(** * interval_map: a range-compressing map over [std::map]

    Shallow embedding of [src/interval_map.h] and the properties of
    [interval_map::assign] and [interval_map::operator[]].

    - [std::map<K,V>] is modelled as an association list kept in ascending
      key order; an iterator is a position in that list ([begin()] is
      position 0, [end()] is the length).
    - Dereferencing or decrementing an iterator where C++ leaves the
      behaviour undefined is a failure ([None]).
    - The two member functions are written in a state-and-failure monad
      over the object's two fields.
    - Keys are instantiated at the integers, as in [IntervalMapTest]
      ([interval_map<int, char>]); only [<] is ever applied to keys, so no
      arithmetic wrap-around is involved.  Values are any type with
      decidable equality (the [==] the template requires of [V]). *)

From Stdlib Require Import ZArith List Bool Lia Ascii.
Import ListNotations.
Local Open Scope Z_scope.

(** ** The value type's [operator==] *)

Class EqDec (V : Type) := V_eq_dec : forall x y : V, {x = y} + {x <> y}.

Definition V_eqb {V : Type} `{EqDec V} (x y : V) : bool :=
  if V_eq_dec x y then true else false.

#[export] Instance EqDec_ascii : EqDec ascii := ascii_dec.

(** ** Keys and iterators *)

Abbreviation K := Z.
Abbreviation iterator := nat.

Section StdMap.
Context {V : Type}.

(** [std::map<K,V>]: entries in ascending key order. *)
Definition std_map : Type := list (K * V).

Definition map_begin (m : std_map) : iterator := 0%nat.
Definition map_end (m : std_map) : iterator := length m.

Definition map_empty (m : std_map) : bool :=
  match m with
  | [] => true
  | _ :: _ => false
  end.

(** [m.upper_bound(key)]: the first position whose key is greater than
    [key], or [end()]. *)
Fixpoint upper_bound (m : std_map) (key : K) : iterator :=
  match m with
  | [] => 0%nat
  | (k, _) :: t => if key <? k then 0%nat else S (upper_bound t key)
  end.

(** [*it]: undefined at [end()]. *)
Definition deref (m : std_map) (it : iterator) : option (K * V) :=
  nth_error m it.

(** [it--] and [std::prev(it)]: undefined at [begin()]. *)
Definition dec (it : iterator) : option iterator :=
  match it with
  | O => None
  | S it' => Some it'
  end.

(** [it++]: undefined at [end()]. *)
Definition inc (m : std_map) (it : iterator) : option iterator :=
  if (it <? map_end m)%nat then Some (S it) else None.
________________
== Task item ==
Transcribe exactly, and only, the lines from the one with "(** [it--] and" through the last line of the data.

== Answer to this problem ==
(** [it--] and [std::prev(it)]: undefined at [begin()]. *)
Definition dec (it : iterator) : option iterator :=
  match it with
  | O => None
  | S it' => Some it'
  end.

(** [it++]: undefined at [end()]. *)
Definition inc (m : std_map) (it : iterator) : option iterator :=
  if (it <? map_end m)%nat then Some (S it) else None.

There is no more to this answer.